Eppure chi ha sperimentato l’estasi della filiazione, credo ne conosca pure il suo risvolto più duro ed esigente, l’aspetto più aspro e indigeribile. Essere padri è una gioia che, allo stesso tempo, ti esalta e ti crocifigge, ti onore e ti umilia, ti inebria e ti deprime.
Per Levin quello era il primo figlio, il suo primogenito, avuto con la donna che da sempre amava. La sua vista, tuttavia, le apparve meno dolce di quello che aveva sognato, meno coinvolgente e gradevole. Racconta Tolstoj al capitolo XVI (settima parte) di Anna Karenina: “Quello ch’egli provava per quel piccolo essere era proprio tutt’altra cosa da quello che si aspettava. Non c’era nulla di allegro e di gioioso in questo sentimento; al contrario, un nuovo senso di paura. Era la coscienza di un nuovo campo di vulnerabilità. E questa coscienza era così tormentosa nei primi tempi, il terrore che quell’essere impotente soffrisse era così forte, che proprio per questo non avvertiva lo strano sentimento di spensierata gioia e perfino di orgoglio ch’egli aveva provato proprio nel momento in cui il bambino aveva starnutito.”
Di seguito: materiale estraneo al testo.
Lemma named_columns_selected_witness :
  ∃ meta features colnames sf,
    (get_features_data Fixture.store "metrics.sqlite" Fixture.empty_world).1
    = Ok (meta, features, colnames)
    ∧ select_signal_features Fixture.store features colnames = Ok sf
    ∧ ∀ (p k : nat) f,
        signal_features_names Fixture.store !! p = Some f →
        list_index colnames f = Some k →
        colnames !! k = Some f
        ∧ column sf p
          = if (k <? 6)%nat then cast_column Fixture.store Fixture.table_1.1 k
            else cast_column Fixture.store Fixture.table_2.1 (k - 6 + 4).
Proof.
  apply (named_columns_selected Fixture.store "metrics.sqlite" ()
           Fixture.table_1.1 Fixture.table_2.1
           Fixture.table_1.2 Fixture.table_2.2 6 5 Fixture.empty_world);
    [reflexivity | reflexivity | reflexivity | discriminate | reflexivity
    | repeat constructor | repeat constructor | lia | lia
    | reflexivity | reflexivity
    | repeat (constructor; try by eexists)
    | repeat (constructor; try by eexists)
    | discriminate | ].
  constructor; [exists 4%nat; split; [reflexivity | lia]|].
  constructor; [exists 6%nat; split; [reflexivity | lia]|].
  constructor.
Defined.

(** ** The runs: failing early, and the order of the fits *)

Section RunExtras.
Context (E : Externals).
Implicit Types (w : world) (sf : ndarray float) (save_to name : string).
L’orgoglio inziale, quello sguardo compiaciuto e spensierato che aveva accompagnato la prima vista del figlio, lascia qui il posto al terrore, giacché, come accade ad ogni uomo che diventa padre, la nascita del figlio è segnata dalla consapevolezza di una nuova ed invincibile fragilità, “un nuovo campo di vulnerabilità” come la descrive lo scrittore russo.
Di fronte a quel piccolo esserino inconsapevole e innocente, senti nelle tue viscere che si è venuto a creare uno spazio che, come il tallone per Achille, resterà perennemente vulnerabile, indifeso ed esposto. Quel corpicino paffuto e sereno porta con sé la promessa di una imperitura fragilità, di una eterna debolezza, di una impotenza che segnerà ogni giorno della tua esistenza. Chi è padre lo sa: non c’è modo di sbarazzarsene, di prenderne le distanze, di dimenticare o rimuovere. Nulla da fare! Non ci si abitua e non si attenua! Con quel figlio hai smarrito per sempre la tua giovanile innocenza e spensieratezza perché con esso è nato un nuovo te ed è venuto alla luce un nuovo mondo in cui tu e lui sarete per sempre legati.
Cantava Micheal Bolton: “Fathers and daughters never say goodbye”… già.. ti puoi congedare da tutto, persino dalla tua stessa esistenza, ma vi è un legame che supera il tempo e giunge a lambire i confini dell’eterno.